Hasday J D, Garrison A
Medical Care Clinical Center, Veterans Affairs Maryland Health Care System, Baltimore, MD 21201, USA.
Clin Infect Dis. 2000 Oct;31 Suppl 5:S234-41. doi: 10.1086/317514.
Sepsis is a clinical syndrome characterized by a systemic inflammatory response to infection. Mortality rates in sepsis have remained high, despite recent advances in our understanding of the immunological mechanisms that cause sepsis. Fever, a nonspecific acute-phase response, has been associated with improved survival and shortened disease duration in some infections.
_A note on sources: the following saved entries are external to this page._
(** X14.  The order in which the growth pass visits the cells is a
    permutation of the cells of the map: whatever the random draws, the
    shuffle loses no cell and repeats none.  It returns on every tape of
    outcomes of [Math.random] that is long enough, and reads one outcome
    for each index from the last down to 1. *)
Theorem shuffle_is_a_permutation (i : nat) :
  forall arr tape,
    (forall order tape',
       shuffleFrom i arr tape = Some (order, tape') ->
       Permutation order arr /\ (NoDup arr -> NoDup order)) /\
    (Random.validTape tape = true -> (i <= length tape)%nat ->
     exists order, shuffleFrom i arr tape = Some (order, skipn i tape)).
Proof. exact (shuffle_permutes i). Qed.

Lemma shuffle_is_a_permutation_witness :
  exists order,
    shuffleFrom 3 [(0, 0); (1, 0); (2, 0); (3, 0)]%Z [1 # 2; 0; 9 # 10]
    = Some (order, []) /\
    Permutation order [(0, 0); (1, 0); (2, 0); (3, 0)]%Z.
Proof.
  destruct (proj2 (shuffle_is_a_permutation 3
                     [(0, 0); (1, 0); (2, 0); (3, 0)]%Z [1 # 2; 0; 9 # 10])
              eq_refl ltac:(simpl; lia)) as [order E].
  exists order. split; [exact E|].
  exact (proj1 (proj1 (shuffle_is_a_permutation 3 _ _) _ _ E)).
Defined.

End ShuffleFacts.

(** ** Neighbours *)

Module AdjacencyFacts.
Import JsMapFacts JsMapMore Measures SimulationEngine Connectivity.
Import NeighborFacts EngineUse Examples.

(** X15.  Being neighbours is mutual.  When every cell is stored under its
    own position, a neighbour that [getAdjacentCells] finds for a live
    cell of the map is itself a live cell of the map, exactly one step
    away in the eight-neighbourhood, and it finds the first cell among
    its own neighbours. *)
Theorem neighbours_are_mutual (st : SimulationEngine.t) (c n : Cell.t) :
  storedAtOwnKey st ->
  JsMap.get posEqb (posOf c) (cells st) = Some c ->
  Cell.alive c = true ->
  In n (getAdjacentCells st c) ->
  JsMap.get posEqb (posOf n) (cells st) = Some n /\
  Cell.alive n = true /\
  chebyshev (posOf c) (posOf n) = 1%Z /\
  In c (getAdjacentCells st n).
Proof.
  intros Hown Hc Ha Hn.
  apply getAdjacentCells_In in Hn. destruct Hn as [d [Hd [Hget Hal]]].
  unfold getCellAt in Hget. pose proof (Hown _ _ Hget) as Hp.
  split; [now rewrite Hp|]. split; [exact Hal|]. split.
  - rewrite Hp. unfold chebyshev, posOf, Cell.getPositionKey. simpl fst.
    simpl snd. simpl in Hd.
    repeat (destruct Hd as [<-|Hd]; [simpl; lia|]). destruct Hd.
  - apply getAdjacentCells_In. exists (- fst d, - snd d)%Z. split.
    + simpl in Hd.
      repeat (destruct Hd as [<-|Hd]; [simpl; tauto|]). destruct Hd.
    + split; [|exact Ha]. unfold getCellAt.
      unfold posOf, Cell.getPositionKey in Hp. injection Hp as Hx Hy.
      rewrite Hx, Hy. simpl fst. simpl snd.
      replace (Cell.x c + fst d + - fst d)%Z with (Cell.x c) by lia.
      replace (Cell.y c + snd d + - snd d)%Z with (Cell.y c) by lia.
      exact Hc.
Qed.

Lemma neighbours_are_mutual_witness :
  In hostCell (getAdjacentCells (parasiteState 100) (parasiteCell 100)) /\
  In (parasiteCell 100) (getAdjacentCells (parasiteState 100) hostCell).
Proof.
  assert (H : In hostCell
                (getAdjacentCells (parasiteState 100) (parasiteCell 100)))
    by (vm_compute; tauto).
  split; [exact H|].
  apply (neighbours_are_mutual (parasiteState 100) (parasiteCell 100)
           hostCell).
  - intros k c Hk. apply (get_In _ _ posEqb posEqb_eq) in Hk.
    vm_compute in Hk. destruct Hk as [E|[E|[]]]; injection E as <- <-;
      reflexivity.
  - reflexivity.
  - reflexivity.
  - exact H.
Defined.

End AdjacencyFacts.

(** ** The books of the engine *)

Module OrderFacts.
Import JsMapFacts JsMapMore Measures SimulationEngine Connectivity.
Import SporeFacts LineageFacts RehomeFacts RecreateFacts FrameFacts.
Import NeighborFacts EngineUse.

Lemma posEqb_refl (p : Pos) : posEqb p p = true.
Proof. now apply posEqb_eq. Qed.

Lemma posEqb_false (p q : Pos) : posEqb p q = false -> p <> q.
Proof. intros E ->. rewrite posEqb_refl in E. discriminate. Qed.
(** What a session from the empty cache leaves in the cache, read off the
    file systems of its runs: the outcome of the first read that either
    returned a pipeline or found no file. *)
Fixpoint first_conclusive_read (runs : list (result Pipeline * Widgets))
    : option CacheEntry :=
  match runs with
  | [] => None
  | (Returns p, _) :: _ => Some (Some p, [])
  | (Raises e, _) :: rest =>
      if isinstance_FileNotFoundError e
      then Some (None, [El_error model_not_found_msg])
      else first_conclusive_read rest
  end.

(** ** More fixtures *)

(** A pipeline interrupted during inference. *)
Definition interrupted_pipeline : Pipeline :=
  {| predict_proba := fun _ => Raises (Exn BaseExceptionOnly "KeyboardInterrupt") |}.

(** A pipeline fitted on one class: one entry per row. *)
Definition single_class_pipeline : Pipeline :=
  {| predict_proba := fun _ => Returns [[1.0]%float] |}.

(** A pipeline that answers NaN. *)
Definition nan_pipeline : Pipeline :=
  {| predict_proba := fun _ => Returns [[nan; nan]] |}.

(** A model file that is there and cannot be unpickled. *)
Definition file_corrupt : result Pipeline :=
  Raises (Exn OtherException "invalid load key").

(** * Properties *)

(** Splits a conjunction into its parts, without introducing anything. *)
Ltac splits := repeat match goal with |- _ /\ _ => split end.

(** ** Binary64 comparisons

    [prob >= 0.5] is [0.5 <=? prob] and [prob < 0.5] is [prob <? 0.5]. The
    facts below follow from the specification of the primitive comparisons
    over [spec_float]. *)


Lemma SFleb_trans (x y z : spec_float) :
  SFleb x y = true -> SFleb y z = true -> SFleb x z = true.
Proof.
  unfold SFleb.
  destruct x as [sx|sx| |sx mx ex], y as [sy|sy| |sy my ey],
           z as [sz|sz| |sz mz ez]; simpl;
    try discriminate; try reflexivity;
    try (destruct sx; simpl; (discriminate || reflexivity));
    try (destruct sy; simpl; (discriminate || reflexivity));
    try (destruct sz; simpl; (discriminate || reflexivity));
    try (destruct sx, sy; simpl; (discriminate || reflexivity));
    try (destruct sy, sz; simpl; (discriminate || reflexivity));
    try (destruct sx, sz; simpl; (discriminate || reflexivity));
    try (destruct sx, sy, sz; simpl; (discriminate || reflexivity)).
  change (Pos.compare_cont Eq mx my) with (mx ?= my)%positive.
  change (Pos.compare_cont Eq my mz) with (my ?= mz)%positive.
  change (Pos.compare_cont Eq mx mz) with (mx ?= mz)%positive.
  destruct sx, sy, sz; simpl; try discriminate; try reflexivity;
    destruct (Z.compare_spec ex ey), (Z.compare_spec ey ez),
             (Z.compare_spec ex ez);
    simpl; try discriminate; try reflexivity; try lia;
    destruct (Pos.compare_spec mx my), (Pos.compare_spec my mz),
             (Pos.compare_spec mx mz);
    simpl; try discriminate; try reflexivity; lia.
Qed.

Lemma f64_leb_trans (x y z : float) :
  (x <=? y)%float = true -> (y <=? z)%float = true -> (x <=? z)%float = true.
Proof. rewrite !leb_spec. apply SFleb_trans. Qed.


(** ** The steps of a run *)

Lemma selectbox_run {A} (options : list A) (i : nat) (s : State) :
  selectbox options i s =
  (match nth_error options i with
   | Some v => Returns v
   | None => Raises (Exn StreamlitAPIException "Selectbox index out of range")
   end, s).
Proof. unfold selectbox. destruct (nth_error options i); reflexivity. Qed.

Lemma number_input_run (min_value v : Z) (s : State) :
  number_input min_value v s = (Returns v, s).
Proof. reflexivity. Qed.

Ltac widget_raises := eexists; reflexivity.

Ltac widget_step :=
  match goal with
  | |- context [selectbox ?o ?i ?s] =>
      rewrite (selectbox_run o i s); destruct (nth_error o i) eqn:?;
      cbv beta iota; [ | widget_raises ]
  | |- context [number_input ?m ?v ?s] =>
      rewrite (number_input_run m v s); cbv beta iota
  end.

(** The widgets leave the state alone. *)
Lemma form_run (ui : Widgets) (s : State) :
  exists r, form ui s = (r, s).
Proof.
  unfold form, bind.
  repeat widget_step.
  eexists; reflexivity.
Qed.

(** *** Computations that only append to the trace *)

Lemma framed_ret {A} (a : A) : framed (ret a).
Proof. intros [c t]. unfold ret; simpl. now rewrite app_nil_r. Qed.

Lemma framed_raise {A} (e : exn) : framed (@raise A e).
Proof. intros [c t]. unfold raise; simpl. now rewrite app_nil_r. Qed.

Lemma framed_lift {A} (r : result A) : framed (lift r).
Proof. intros [c t]. unfold lift; simpl. now rewrite app_nil_r. Qed.

Lemma framed_emit (ev : event) : framed (emit ev).
Proof. intros [c t]. reflexivity. Qed.

Lemma framed_bind {A B} (m : M A) (k : A -> M B) :
  framed m -> (forall a, framed (k a)) -> framed (bind m k).
Proof.
  intros Hm Hk s. unfold bind.
  rewrite (Hm s). destruct (m empty_state) as [[a|e] s0]; simpl.
  - rewrite (Hk a s0), (Hk a). simpl. now rewrite app_assoc.
  - reflexivity.
Qed.

Lemma framed_try_except {A} (body : M A) (catches : exn -> bool)
    (handler : exn -> M A) :
  framed body -> (forall e, framed (handler e)) ->
  framed (try_except body catches handler).
Proof.
  intros Hb Hh s. unfold try_except.
  rewrite (Hb s). destruct (body empty_state) as [[a|e] s0]; simpl.
  - reflexivity.
  - destruct (catches e).
    + rewrite (Hh e s0), (Hh e). simpl. now rewrite app_assoc.
    + reflexivity.
Qed.

Lemma framed_selectbox {A} (options : list A) (i : nat) :
  framed (selectbox options i).
Proof.
  unfold selectbox. destruct (nth_error options i);
    [apply framed_ret | apply framed_raise].
Qed.
(** What [__call__] has checked when it returns, and what it has not done
    when it raises: a call that returns had a mask part with target
    positions of at least one column, in one row or one row per batch
    element, a query of one step, a block size above 0, a query that
    reshapes to the KV heads with at most 512 rows per KV head, and
    launched the kernel once; a call that raises launched nothing. *)
Theorem call_outcomes (cfg : Config) (dev : Float32Driver.Device) (ib : InputBatch) :
  let rows := (num_heads ib / num_kv_heads ib)%nat in
  let outcome := Float32Driver.call cfg dev ib in
  ((exists out, Float32Driver.returned outcome = Return out) ->
     (exists m tp,
        mask_part (bias ib) = Some m /\ target_positions m = Some tp
        /\ (forall row, In row tp -> row <> [])
        /\ (length tp = 1%nat \/ length tp = batch_size ib))
     /\ q_seq_len ib = 1%nat
     /\ 0 < Z.min (tpu_block_size cfg) (k_seq_len ib)
     /\ (0 < batch_size ib * num_kv_heads ib * per_head_dim ib)%nat
     /\ (num_heads ib mod num_kv_heads ib = 0)%nat
     /\ (rows <= 512)%nat
     /\ Float32Driver.launches outcome = 1%nat)
  /\ (forall e, Float32Driver.returned outcome = Raise e ->
                Float32Driver.launches outcome = 0%nat).
Proof.
  intros rows outcome. subst outcome rows. unfold Float32Driver.call.
  destruct (prepare cfg ib) as [e|args] eqn:Hp;
    cbn [Float32Driver.launches Float32Driver.returned].
  - split; [intros [out H]; discriminate|reflexivity].
  - split; [|discriminate]. intros _.
    destruct (prepare_checked cfg ib args Hp) as [H1 [H2 [H3 [H4 [H5 H6]]]]].
    repeat split; assumption.
Qed.

Lemma filter_nonempty_In {A : Type} (p : A -> bool) (l : list A) :
  filter p l <> [] -> exists x, In x l /\ p x = true.
Proof.
  destruct (filter p l) as [|x l'] eqn:H; [congruence|]. intros _.
  exists x. apply filter_In. rewrite H. now left.
Qed.

(** What [is_supported] accepts, [__call__] can fetch: with the answer
    [True] the block size of line 193 divides the padded key length, and
    every step of the scan of a lane with at least one valid block, padded
    steps included, fetches a key block that lies within the keys, the
    remap of lines 238-240 sending the padded steps to a block the row
    lists. *)
Theorem supported_call_fetches_existing_blocks
  (base : InputBatch -> option cache_kind -> result bool) (cfg : Config)
  (ib : InputBatch) (kct : option cache_kind) (m : MaskFnAttentionBias)
  (lens : list Z) (b j : nat) :
  is_supported base cfg ib kct = Return true ->
  0 < tpu_block_size cfg ->
  1 <= nth b lens 0 <= k_seq_len ib ->
  (forall f w, mask m = Some f -> sliding_window_size m = Some w ->
               0 <= w /\ forall q k, f q k = sliding_window_causal_mask w q k) ->
  let B := Z.min (tpu_block_size cfg) (k_seq_len ib) in
  let tables := kv_block_offset_tables m (k_seq_len ib) B lens in
  1 <= nth b (snd tables) 0 ->
  k_seq_len ib mod B = 0
  /\ 0 <= kv_index_map (fst tables) b j
  /\ (kv_index_map (fst tables) b j + 1) * B <= k_seq_len ib.
Proof.
  intros Hsup Hcfg Hlen Hsw B tables Hn.
  assert (Hown : ~ own_checks_reject cfg ib (Some KVCache)).
  { unfold is_supported in Hsup.
    destruct (base ib kct) as [e|[|]]; try discriminate.
    destruct (negb (cache_type_eqb kct (Some KVCache))); [discriminate|].
    destruct (Z.eqb_spec (tpu_block_size cfg) 0) as [H0|_]; [discriminate|].
    destruct (Z.eqb_spec (k_seq_len ib mod tpu_block_size cfg) 0) as [Hm|Hm];
      destruct (Z.gtb_spec (k_seq_len ib) (tpu_block_size cfg)) as [Hg|Hg];
      cbn [negb andb] in Hsup; try discriminate;
      intros [H|[H1 H2]]; try congruence; lia. }
  destruct (call_block_size_divides cfg ib Hcfg ltac:(lia) Hown) as [HB Hmod].
  fold B in HB, Hmod. split; [exact Hmod|].
  set (S := k_seq_len ib) in *. set (len := nth b lens 0) in *.
  destruct (selected_row m S B len HB Hmod Hlen Hsw) as [keep [k [Hrow _]]].
  destruct (cdiv_exact S B HB Hmod) as [_ HS].
  assert (HP : 1 <= S / B).
  { assert (0 < S / B); [|lia]. apply Z.div_str_pos. split; [exact HB|].
    destruct (Z_le_gt_dec B S) as [H|H]; [exact H|].
    rewrite Z.mod_small in Hmod by lia. lia. }
  assert (Hb : (b < length lens)%nat).
  { destruct (Nat.lt_ge_cases b (length lens)) as [H|H]; [exact H|].
    subst len. rewrite nth_overflow in Hlen by exact H. lia. }
  set (row := filter keep (zrange 0 (S / B)) ++ repeat padding k) in *.
  assert (Hsel : nth b (select_rows (block_offsets m S B) lens B) [] = row).
  { rewrite select_rows_nth by assumption. exact Hrow. }
  assert (Hlsel : length (select_rows (block_offsets m S B) lens B) = length lens).
  { unfold select_rows. apply length_map. }
  assert (Hrange : forall e, In e row -> e <> padding -> 0 <= e < S / B).
  { intros e He Hne. subst row. apply in_app_or in He. destruct He as [He|He].
    - apply filter_In in He. destruct He as [He _]. now apply In_zrange in He.
    - apply repeat_spec in He. contradiction. }
  assert (Hlow : forall x, In x row -> padding <= x).
  { intros x Hx. destruct (Z.eq_dec x padding) as [->|Hne]; [lia|].
    pose proof (Hrange x Hx Hne). unfold padding. lia. }
  assert (Hlisted : exists x, In x row /\ x <> padding).
  { subst tables. unfold kv_block_offset_tables in Hn. cbn [snd] in Hn.
    rewrite (nth_map2 _ _ _ b [] 0) in Hn by lia. rewrite Hsel in Hn.
    unfold block_offset_size, count_nonzero in Hn.
    destruct (filter_nonempty_In
                (fun e => negb (e =? padding) && (e * B <? nth b lens 0)) row)
      as [x [Hx Hp]].
    { intros H. rewrite H in Hn. simpl in Hn. lia. }
    exists x. split; [exact Hx|].
    apply andb_true_iff in Hp. destruct Hp as [Hp _].
    destruct (Z.eqb_spec x padding); [discriminate|assumption]. }
  assert (Hidx : 0 <= kv_index_map (fst tables) b j < S / B).
  { subst tables. unfold kv_block_offset_tables, kv_index_map. cbn [fst].
    rewrite (nth_map_in _ _ b []) by lia. rewrite Hsel.
    destruct (Nat.lt_ge_cases j (length (replace_padding row))) as [Hj|Hj].
    - destruct (replace_padding_valid row _ Hlow Hlisted (nth_In _ 0 Hj)) as [Hne Hin].
      now apply Hrange.
    - rewrite nth_overflow by exact Hj. lia. }
  split; [lia|]. nia.
Qed.
Lemma spaced_snoc prev l r :
  spaced prev (l ++ [r])
  <-> spaced prev l
      /\ debounceDuration
         < time_Since (triggered r) (from_option (Some ∘ finished) prev (last l))
      /\ invoked r = triggered r + settleDelay.
Proof.
  revert prev; induction l as [|x l IH]; intros prev.
  - simpl. tauto.
  - change (spaced prev ((x :: l) ++ [r]))
      with (debounceDuration < time_Since (triggered x) prev
            /\ invoked x = triggered x + settleDelay
            /\ spaced (Some (finished x)) (l ++ [r])).
    rewrite IH. destruct l as [|y l]; [simpl; tauto|].
    rewrite (last_cons_cons x y l).
    change (spaced prev (x :: y :: l))
      with (debounceDuration < time_Since (triggered x) prev
            /\ invoked x = triggered x + settleDelay
            /\ spaced (Some (finished x)) (y :: l)).
    destruct (last (y :: l)) eqn:Hlast; simpl from_option; [tauto|].
    by destruct (last_cons_ne _ _ _ Hlast) || (exfalso; revert Hlast; clear;
       revert y; induction l; intros; simpl in *; [done | eauto]).
Qed.

Section Watch.
Variable buildFunc : Builder.BuildOptions -> Z -> Z * option string.
Variable opts : Builder.BuildOptions.
Hypothesis build_takes_time : forall o t, 0 <= (buildFunc o t).1.

Abbreviation onEvent := (Server.onEvent buildFunc opts).
Abbreviation watchForChanges := (Server.watchForChanges buildFunc opts).

Abbreviation handle := (Server.handle buildFunc opts).

Lemma handle_cons e evs st :
  handle (e :: evs) st = handle evs (onEvent e.1 e.2 st).
Proof. reflexivity. Qed.

(** An event that finds the gate closed, or does not qualify, only moves the
    clock. *)
Lemma onEvent_closed at_ms e st :
  qualifies e && gateOpen (arrive at_ms st) = false ->
  onEvent at_ms e st = arrive at_ms st.
Proof.
  unfold Server.onEvent. intros Hc. cbv zeta.
  destruct (qualifies e); [|done]. simpl in Hc. by rewrite Hc.
Qed.

(** An event that qualifies and finds the gate open makes one rebuild. *)
Lemma onEvent_open at_ms e st :
  qualifies e = true -> gateOpen (arrive at_ms st) = true ->
  let t := Z.max (now st) at_ms in
  let called := t + settleDelay in
  let took := (buildFunc opts called).1 in
  let err := (buildFunc opts called).2 in
  let st' := onEvent at_ms e st in
  lastBuildTime st' = Some (called + took)
  /\ now st' = called + took
  /\ rebuilds st' = rebuilds st ++ [mkRebuild t called (called + took) err]
  /\ broadcasts st'
     = broadcasts st ++ (if err is Some _ then [] else [bytes_of "reload"]).
Proof.
  intros Hq Hg. cbv zeta. unfold Server.onEvent. cbv zeta. rewrite Hq, Hg.
  simpl now. destruct (buildFunc opts (Z.max (now st) at_ms + settleDelay))
    as [took [err|]]; simpl; by rewrite ?app_nil_r.
Qed.

(** Events handled within the debounce interval of the last rebuild make no
    rebuild. *)
Lemma quiet_after_rebuild evs st f :
  lastBuildTime st = Some f -> now st <= f + debounceDuration ->
  Forall (fun e => e.1 <= f + debounceDuration) evs ->
  rebuilds (handle evs st) = rebuilds st
  /\ broadcasts (handle evs st) = broadcasts st.
Proof.
  revert st; induction evs as [|e evs IH]; intros st Hl Hn Hall; [done|].
  inversion_clear Hall as [|? ? He Hevs]. rewrite handle_cons.
  assert (Hclosed : gateOpen (arrive e.1 st) = false).
  { unfold gateOpen, arrive; simpl. rewrite Hl. simpl. apply Z.ltb_ge. lia. }
  rewrite onEvent_closed by (by rewrite Hclosed, andb_false_r).
  destruct (IH (arrive e.1 st)) as [-> ->]; simpl; try done. lia.
Qed.

(** Seen from the state before a closed gate, later events find the gate as
    they would have found it. *)
Lemma gate_after_closed a b st :
  gateOpen (arrive a st) = false ->
  gateOpen (arrive b (arrive a st)) = gateOpen (arrive b st).
Proof.
  unfold gateOpen, arrive; simpl. destruct (lastBuildTime st) as [f|]; simpl.
  - intros Hc%Z.ltb_ge.
    destruct (Z.ltb_spec debounceDuration (Z.max (now st) b - f));
    destruct (Z.ltb_spec debounceDuration (Z.max (Z.max (now st) a) b - f));
      (done || lia).
  - done.
Qed.

Lemma gates_after_closed a (evs : list (Z * fsnotify.Event)) st :
  gateOpen (arrive a st) = false ->
  existsb (fun e => gateOpen (arrive e.1 (arrive a st))) evs
  = existsb (fun e => gateOpen (arrive e.1 st)) evs.
Proof.
  intros Hc. induction evs as [|e evs IH]; [done|]. simpl.
  by rewrite gate_after_closed, IH.
Qed.

(** The rebuilds of a burst: one if some event of the burst finds the gate
    open, none otherwise. *)
Lemma burst_rebuilds evs st t0 :
  Forall (fun e => qualifies e.2 = true
                   /\ t0 <= e.1 <= t0 + debounceDuration) evs ->
  exists new,
    rebuilds (handle evs st) = rebuilds st ++ new
    /\ length new
       = if existsb (fun e => gateOpen (arrive e.1 st)) evs then 1%nat else 0%nat.
Proof.
  revert st; induction evs as [|e evs IH]; intros st Hall.
  - exists []. by rewrite app_nil_r.
  - inversion Hall as [|? ? [Hq [Hlo Hhi]] Hevs]; subst. rewrite handle_cons.
    simpl existsb. destruct (gateOpen (arrive e.1 st)) eqn:Hg; simpl.
    + destruct (onEvent_open e.1 e.2 st Hq Hg) as (Hl & Hn & Hr & _).
      pose proof (build_takes_time opts (Z.max (now st) e.1 + settleDelay)) as Ht.
      destruct (quiet_after_rebuild evs (onEvent e.1 e.2 st) _ Hl) as [-> _].
      * rewrite Hn. unfold debounceDuration. lia.
      * eapply Forall_impl; [exact Hevs|]. intros e' [_ [_ Hhi']]. simpl.
        unfold debounceDuration, settleDelay in *. lia.
      * rewrite Hr. by eexists.
    + rewrite onEvent_closed by (by rewrite Hg, andb_false_r).
      destruct (IH (arrive e.1 st) Hevs) as (new & Hnew & Hlen).
      exists new. split; [done|]. by rewrite Hlen, gates_after_closed.
Qed.

Lemma onEvent_settled at_ms e st : settled st -> settled (onEvent at_ms e st).
Proof.
  intros [Hsp Hlast].
  destruct (qualifies e && gateOpen (arrive at_ms st)) eqn:Hc.
  - apply andb_true_iff in Hc as [Hq Hg].
    destruct (onEvent_open at_ms e st Hq Hg) as (Hl & _ & Hr & _).
    unfold settled. rewrite Hl, Hr, last_snoc. split; [|done].
    apply spaced_snoc. split; [done|]. split; [|done]. simpl.
    unfold gateOpen, arrive in Hg. simpl in Hg. apply Z.ltb_lt in Hg.
    rewrite Hlast in Hg. by destruct (last (rebuilds st)).
  - by rewrite onEvent_closed.
Qed.
(** * Hierarchical state machines: a shallow embedding of [State.h]

    The header defines four classes, [Event], [EventHandler], [State] and
    [Hsm].  Objects are handled by pointer throughout, so states are
    referred to by address ([StateRef]) and a nullable [State*] is an
    [option StateRef].

    The code supplied by an application (the virtual methods [entry] and
    [exit], and the member functions bound to event handlers) is a
    parameter of the development, the class [Behaviour].  That code works
    on one shared context object, the external interface [xif], which is
    threaded through every call together with a log of the calls made; it
    tells the machine what to do through the state it returns, and does
    not call back into the machine while a dispatch is under way.

    The settling loops, the delegation to the parent and the draining of
    the queue run for as long as application code and the object graph
    make them; they carry a fuel argument, and [None] means that the fuel
    ran out. *)

From Stdlib Require Import ZArith List Lia Bool PeanoNat.
Import ListNotations.

Set Implicit Arguments.

(** ** Machine integers *)

(** [uint32_t]: an integer in [0, 2^32); a value is brought into range when
    it is converted to the type, which is what a constructor argument of
    that type does. *)
Definition uint32 := Z.

Definition wrap32 (z : Z) : uint32 := (z mod 2 ^ 32)%Z.

Definition in_uint32 (z : Z) : Prop := (0 <= z < 2 ^ 32)%Z.

(** ** Pointers *)

(** Address of a [State] object; the null pointer is [None]. *)
Definition StateRef := nat.

(** A pointer to a member function of [State] that takes an event and
    returns the next state. *)
Definition MemberRef := nat.

(** ** List.h *)

Module List_.

(** Modelled from the spec: [List.h] is not part of the sources.  The spec
    describes the container as ordered and iterable, with append at the end
    and removal by identity.  Items are kept in insertion order;
    [getFirstItem] is the head (null when the list is empty), iteration
    with [getFirstItem]/[getNextItem] visits the items in order, and
    [removeItem] drops the first item identical to its argument. *)
Definition t (T : Type) := list T.
(** * Properties of [respond] *)

(** X16: [respond] renders the view's default context overridden key by
    key by the context it is given, and leaves that merged dict behind as
    the view's default context: without a context, or with an empty one,
    nothing changes, and a key passed to one call is still rendered by the
    next call unless that call overrides it. *)
Theorem respond_merges_in_place {V} (default_context : gmap string V)
    request template context status :
  let given := default ∅ context in
  let '(response, default_context') :=
    respond default_context request template context status in
  response = render_to_response template default_context' request status ∧
  (∀ key, default_context' !! key
          = match given !! key with
            | Some v => Some v
            | None => default_context !! key
            end) ∧
  (given = ∅ → default_context' = default_context) ∧
  ∀ template2 context2 status2 key,
    rendered_context
      (respond default_context' request template2 context2 status2).1 !! key
    = match default ∅ context2 !! key with
      | Some v => Some v
      | None =>
          match given !! key with
          | Some v => Some v
          | None => default_context !! key
          end
      end.
Proof.
  assert (∀ (d : gmap string V) c key,
            match c with
            | Some c => if bool_decide (c ≠ ∅) then c ∪ d else d
            | None => d
            end !! key
            = match default ∅ c !! key with
              | Some v => Some v
              | None => d !! key
              end) as Hmerge.
  { intros d [c|] key; cbn; [|by rewrite lookup_empty].
    case_bool_decide as Hc.
    - rewrite lookup_union. by destruct (c !! key), (d !! key).
    - subst c. by rewrite lookup_empty. }
  cbn. unfold respond. cbn.
  split; [done|]. split; [apply Hmerge|]. split.
  - destruct context as [c|]; cbn; [|done].
    intros ->. by rewrite bool_decide_eq_false_2 by (by intros ?).
  - intros template2 context2 status2 key. cbn.
    by rewrite !Hmerge.
Qed.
This article reviews the biological effects of fever and the influence of antipyretic therapy on the outcome in sepsis in experimental models and in humans and offers clinical recommendations for antipyretic therapy in early and late stages of the disorder.
脓毒症是一种由对感染的全身性炎症反应所表征的临床综合征。尽管我们对导致脓毒症的免疫机制的理解最近有所进展,但脓毒症的死亡率仍然很高。发热是一种非特异性急性期反应,在某些感染中与生存率提高和病程缩短有关。本文综述了发热的生物学效应以及退热治疗对实验模型和人类脓毒症预后的影响,并针对该病症早期和晚期的退热治疗提供临床建议。